Segment Start: INFORMATION PROVIDED
Lemma decodeLoop_stop steps v : extends (decodeLoopFFmpeg steps v) (decodeLoopFFmpeg (then_stop steps) v).
Proof.
  assert (∀ rs w, extends (decode rs w) (decode (rs ++ [stop_read]) w)) as Hd.
  { intros rs w. apply extends_bind; [apply read_loop_stop|].
    intros [v1 ev1]. destruct (cleanupFFmpeg v1). apply extends_refl. }
  assert (∀ s w, extends (tryOnceFFmpeg (ls_attempt s) w) (tryOnceFFmpeg (ls_attempt (seen_stop s)) w)) as Ht.
  { intros s w. unfold tryOnceFFmpeg. cbn [seen_stop ls_attempt at_open at_options_left at_info at_is_video
      at_hwdevice at_open2 at_reads].
    apply extends_bind; [|intros [[ok v1] ev1]; apply extends_refl].
    destruct (negb _); [apply extends_refl|].
    apply extends_bind; [|intros [[ok v1] ev1]; apply extends_refl].
    destruct (_ <? 0); [apply extends_refl|]. destruct (_ =? _); [apply extends_refl|].
    apply extends_bind; [|intros [[ok v1] ev1]; apply extends_refl].
    destruct (_ <? 0); [apply extends_refl|apply Hd]. }
  unfold then_stop. revert v. induction steps as [|s steps IH]; intros v; cbn [fmap list_fmap app decodeLoopFFmpeg].
  { cbn. eexists. by split. }
  cbn [seen_stop ls_stop ls_stopped]. destruct (ls_stop s); [apply extends_refl|].
  apply extends_bind; [apply Ht|]. intros [[ok v1] ev1]. destruct (ls_stopped s); [apply extends_refl|].
  apply extends_bind; [apply IH|]. intros [v2 ev2]. apply extends_refl.
Qed.

(** The waits of a trace, in ms. *)
Definition sleeps (ev : list video_event) : list Z :=
  omap (λ e, match e with Sleep ms => Some ms | _ => None end) ev.

(** The streams opened. *)
Definition opened (ev : list video_event) : nat := 
  length (omap (λ e, match e with Acquire RFormat => Some tt | _ => None end) ev).

Lemma loop_repeat (t : Attempt) ok ev1 w :
  tryOnceFFmpeg t w = Some (ok, set_ctx false false (-1) w, ev1) →
  tryOnceFFmpeg t (set_ctx false false (-1) w) = Some (ok, set_ctx false false (-1) w, ev1) →
  ∀ n, ∃ v' ev,
    decodeLoopFFmpeg (replicate n {| ls_stop := false; ls_attempt := t; ls_stopped := false |} ++ [stop_step]) w
    = Some (v', ev) ∧
    sleeps ev = mjoin (replicate n (sleeps ev1 ++ if ok then [] else [3000])) ∧ opened ev = (n * opened ev1)%nat.
Proof.
  intros Hw Hc n.
  assert (∀ w', tryOnceFFmpeg t w' = Some (ok, set_ctx false false (-1) w, ev1) → ∃ v' ev,
    decodeLoopFFmpeg (replicate n {| ls_stop := false; ls_attempt := t; ls_stopped := false |} ++ [stop_step]) w'
    = Some (v', ev) ∧
    sleeps ev = mjoin (replicate n (sleeps ev1 ++ if ok then [] else [3000])) ∧ opened ev = (n * opened ev1)%nat)
    as H; [|by apply H].
  induction n as [|n IH]; intros w' Hw'; cbn; [by eexists _, _|].
  rewrite Hw'. cbn. destruct (IH _ Hc) as (v' & ev & Hr & Hs & Ho). rewrite Hr. cbn.
  eexists _, _. split; [done|]. unfold sleeps, opened in *. rewrite !omap_app, !length_app, Hs, Ho.
  split; [by destruct ok; cbn; rewrite <-?app_assoc, ?app_nil_r|]. destruct ok; cbn; lia.
Qed.

(** ** Properties *)

(** C20. The decoder neither leaks nor misuses what it allocates: over any sequence
    of starts, stops and changes of the limit, whatever the library returns and
    whenever the threads see the stop flag, no frame, packet, dictionary, context
    or hardware reference is overwritten while owned, used when it is not owned
    or freed twice, at most one decode thread runs at a time, and after the calls
    only that thread is left; a stop then leaves nothing, with both contexts
    null.  The callback only ever gets frames of positive size. *)
Theorem video_resources (cs : list video_call) (v : Video) (ev : list video_event) :
  video_run cs Video0 = Some (v, ev) →
  owns ev [] = Some (thread_of v) ∧ Forall sized ev ∧
  ∀ steps v' ev', stopStream steps v = Some (v', ev') →
    owns (ev ++ ev') [] = Some [] ∧ idle v' ∧ decodeThread_ v' = None.
Proof.
  intros H. apply video_run_traces in H as [Hi (Ho & _ & _ & Hs)]; [|done].
  split_and!; [done|done|]. intros steps v' ev' Hst.
  apply stop_traces in Hst as (Hi' & Hd & _ & (Ho' & _)); [|done].
  split_and!; [|apply Hi'..|done]. rewrite owns_app. change (owns ev [] = Some (thread_of v)) in Ho. by rewrite Ho.
Qed.

(** C35. The frame limit: in any run, the frames that pass are spaced by the limit
    that was in force: when every limit after the [i]-th one is at least [m] ms,
    the [j]-th passes at least [(j - i) * m] ms after the [i]-th, across
    reconnections and restarts of the stream.  For a frame rate from 1 to 1000
    set with [setFpsLimit] the limit is positive; above 1000 it is 0 and frames
    are not limited. *)
Theorem video_throttle (cs : list video_call) (v : Video) (ev : list video_event)
    (i j : nat) (ti tj li lj m : Z) :
  video_run cs Video0 = Some (v, ev) →
  accepts ev !! i = Some (ti, li) → accepts ev !! j = Some (tj, lj) → (i ≤ j)%nat → 0 < m →
  (∀ k t l, (i < k ≤ j)%nat → accepts ev !! k = Some (t, l) → m ≤ l) →
  Z.of_nat (j - i) * m * 1000000 ≤ tj - ti ∧
  (∀ fps, 1 ≤ fps ≤ 1000 → 0 < limit_of fps ∧ (limit_of fps) * fps ≤ 1000) ∧
  (∀ fps, 1000 < fps → limit_of fps = 0).
Proof.
  intros H Hti Htj Hij Hm Hl. split_and!.
  - apply video_run_traces in H as [_ (_ & Hs & _)]; [|done].
    generalize dependent (lastFrameTime_ Video0). generalize dependent (accepts ev). clear ev. intros a Hti Htj Hl t0 Hs.
    destruct (decide (i = j)) as [->|Hne]; [rewrite Hti in Htj; injection Htj as <- <-; rewrite Nat.sub_diag; lia|].
    pose proof (take_drop_middle a i _ Hti) as Ha. rewrite <-Ha in Hs. apply spaced_app in Hs as [_ [_ Hs]].
    set (mid := take (j - i) (drop (S i) a)).
    assert (length mid = (j - i)%nat) as Hlen.
    { unfold mid. apply lookup_lt_Some in Htj. rewrite length_take, length_drop. lia. }
    rewrite <-Hlen. replace tj with (final_time ti mid).
    + apply spaced_span; [|done|].
      * rewrite <-(take_drop (j - i) (drop (S i) a)) in Hs. by apply spaced_app in Hs as [? _].
      * apply Forall_lookup. intros k [t l] Hk. unfold mid in Hk. apply lookup_take_Some in Hk as [Hk Hlt].
        rewrite lookup_drop in Hk. apply (Hl (S i + k)%nat t l); [lia|done].
    + assert (last mid = Some (tj, lj)) as Hlast.
      { rewrite last_lookup, Hlen. unfold mid. rewrite lookup_take_lt by lia.
        rewrite lookup_drop. rewrite <-Htj. f_equal. lia. }
      apply last_Some in Hlast as [l' ->]. unfold final_time. by rewrite foldl_app.
  - intros fps Hf. unfold limit_of. rewrite (proj2 (Z.ltb_lt _ _)) by lia.
    rewrite Z.quot_div_nonneg by lia. split; [apply Z.div_str_pos; lia|].
    pose proof (Z.mul_div_le 1000 fps). lia.
  - intros fps Hf. unfold limit_of. rewrite (proj2 (Z.ltb_lt _ _)) by lia. by apply Z.quot_small.
Qed.

(** C31. Stopping ends the thread: wherever the decode thread is (any history of
    attempts and reads that has not ended), once what it next sees is the stop
    flag it returns; a history in which it had returned already is not changed.
    The flag is thus seen at every point where the loops can go on. *)
Theorem video_stop_ends (steps : list LoopStep) (v : Video) :
  ∃ v' ev, decodeLoopFFmpeg (then_stop steps) v = Some (v', ev) ∧
    (∀ r, decodeLoopFFmpeg steps v = Some r → r = (v', ev)) ∧
    (idle v → decodeThread_ v ≠ None →
      ∃ v'' ev', stopStream (then_stop steps) v = Some (v'', ev') ∧ decodeThread_ v'' = None ∧ idle v'').
Proof.
  destruct (decodeLoop_stop steps v) as ([v' ev] & H & Hext). exists v', ev. split_and!; [done|done|].
  intros Hi Hd. unfold stopStream. destruct (decodeThread_ v) as [url|]; [|done]. rewrite H. cbn.
  eexists _, _. by split_and!.
Qed.

(** An attempt that opens, finds a video stream and then reads nothing. *)
Definition ends_at_once (t : Attempt) : Prop :=
  at_open t = 0 ∧ at_options_left t = false ∧ 0 <= at_info t ∧ at_is_video t = [true] ∧ at_hwdevice t < 0 ∧
  0 <= at_open2 t ∧ ∃ r, at_reads t = [r] ∧ rd_stop r = false ∧ rd_ret r < 0.

(** Reconnecting: while a stream cannot be opened, every attempt is followed by
    a wait of three seconds.  An attempt that opened the stream counts as a
    success whatever ends it, so a server that accepts and then ends the stream
    at once is opened again and again, without any wait. *)
Theorem video_reconnects (t : Attempt) (v : Video) (n : nat) :
  let run := {| ls_stop := false; ls_attempt := t; ls_stopped := false |} in
  idle v →
  (at_open t ≠ 0 → ∃ v' ev,
    decodeLoopFFmpeg (replicate n run ++ [stop_step]) v = Some (v', ev) ∧
    sleeps ev = replicate n 3000 ∧ opened ev = n) ∧
  (ends_at_once t → ∃ v' ev,
    decodeLoopFFmpeg (replicate n run ++ [stop_step]) v = Some (v', ev) ∧
    sleeps ev = [] ∧ opened ev = n).
Proof.
  cbn zeta. intros [Hf Hc]. split.
  - intros Ht.
    assert (∀ w, codecCtx_ w = false → tryOnceFFmpeg t w = Some (false, set_ctx false false (-1) w,
      ([Acquire RFrame; Acquire RSwFrame; Acquire RPacket; Acquire RFormat; Acquire ROptions; Use RFormat]
         ++ (if at_options_left t then [] else [Release ROptions]))
      ++ [Release RFormat] ++ free_locals (at_options_left t))) as Hw.
    { intros w Hw. unfold tryOnceFFmpeg. rewrite (proj2 (Z.eqb_neq _ _) Ht). cbn. by rewrite Hw, app_nil_r. }
    destruct (loop_repeat t false _ v (Hw v Hc) (Hw (set_ctx false false (-1) v) eq_refl) n) as (v' & ev & Hr & Hs & Ho).
    exists v', ev. split; [done|]. rewrite Hs, Ho. split; [|destruct (at_options_left t); cbn; lia].
    replace (sleeps _) with (@nil Z) by (by destruct (at_options_left t)).
    clear. by induction n as [|n IH]; [|cbn; f_equal].
  - intros (H1 & H2 & H3 & H4 & H5 & H6 & r & H7 & H8 & H9).
    assert (∃ ev, sleeps ev = [] ∧ opened ev = 1%nat ∧
      ∀ w, tryOnceFFmpeg t w = Some (true, set_ctx false false (-1) w, ev)) as (ev1 & Hs1 & Ho1 & Hw).
    { eexists. split_and!; cycle 2.
      - intros w. unfold tryOnceFFmpeg. rewrite H1, H2, H4, H7. rewrite (proj2 (Z.ltb_ge _ _) H3).
        rewrite (proj2 (Z.ltb_ge _ _) H6), (proj2 (Z.leb_gt _ _) H5). cbn.
        change (Z.of_nat 0 =? -1) with false. unfold decode. cbn.
        rewrite H8, (proj2 (Z.ltb_lt _ _) H9). cbn. reflexivity.
      - done.
      - done. }
    destruct (loop_repeat t true ev1 v (Hw v) (Hw (set_ctx false false (-1) v)) n) as (v' & ev & Hr & Hs & Ho).
    exists v', ev. split; [done|]. rewrite Hs, Ho, Hs1, Ho1. split; [|lia].
    clear. by induction n.
Qed.

(** *** Examples: one stream of two frames, 40 ms and 10 ms after the last one *)
Definition demo_plane : plane := λ _, Some Byte.x80.

Definition demo_av (fmt : pixel_format) : AVFrame := {|
  av_format := fmt; av_width := 4; av_height := 2; av_data0 := Some demo_plane; av_data1 := Some demo_plane;
  av_linesize0 := 4; av_linesize1 := 4
|}.

Definition demo_frame (now_ms : Z) : Decoded := {|
  dc_frame := demo_av PIX_NV12; dc_hwRet := 0; dc_swFrame := demo_av PIX_NV12; dc_now := now_ms * 1000000;
  dc_limit := 33
|}.

Definition demo_reads (fs : list Decoded) : list Read :=
  [{| rd_stop := false; rd_ret := 0; rd_stream := 0; rd_frames := fs |};
   {| rd_stop := false; rd_ret := -1; rd_stream := 0; rd_frames := [] |}].

Definition demo_attempt (open : Z) (rs : list Read) : Attempt := {|
  at_open := open; at_options_left := false; at_info := 0; at_is_video := [true]; at_hwdevice := -1;
  at_open2 := 0; at_reads := rs
|}.

Definition demo_steps (open : Z) (rs : list Read) : list LoopStep :=
  [{| ls_stop := false; ls_attempt := demo_attempt open rs; ls_stopped := false |}; stop_step].

Definition demo_calls : list video_call :=
  [Start [] "rtsp" 30; SetFps 30;
   Start (demo_steps 0 (demo_reads [demo_frame 40; demo_frame 50; demo_frame 80])) "rtsp2" 30;
   Stop (demo_steps 0 (demo_reads [demo_frame 80]))].

Definition demo_run : Video * list video_event := default (Video0, []) (video_run demo_calls Video0).

Lemma video_resources_witness :
  accepts demo_run.2 = [(40000000, 33); (80000000, 33)] ∧ owns demo_run.2 [] = Some (thread_of demo_run.1).
Proof.
  split; [by vm_compute|].
  refine (proj1 (video_resources demo_calls demo_run.1 demo_run.2 _)). vm_compute. reflexivity.
Defined.

Lemma video_throttle_witness : (1 - 0) * 33 * 1000000 ≤ 80000000 - 40000000.
Proof.
  refine (proj1 (video_throttle demo_calls demo_run.1 demo_run.2 0 1 40000000 80000000 33 33 33 _ _ _ _ _ _)).
  - vm_compute. reflexivity.
  - vm_compute. reflexivity.
  - vm_compute. reflexivity.
  - lia.
  - lia.
  - intros k t l Hk. assert (k = 1%nat) as -> by lia.
    assert (accepts demo_run.2 !! 1%nat = Some (80000000, 33)) as -> by (vm_compute; reflexivity).
    intros [= <- <-]. lia.
Defined.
Segment End: INFORMATION PROVIDED
YOUR GOAL
Your task is to copy every line of the entries that contains the string "while".

ANSWER AREA
    or hardware reference is overwritten while owned, used when it is not owned
(** Reconnecting: while a stream cannot be opened, every attempt is followed by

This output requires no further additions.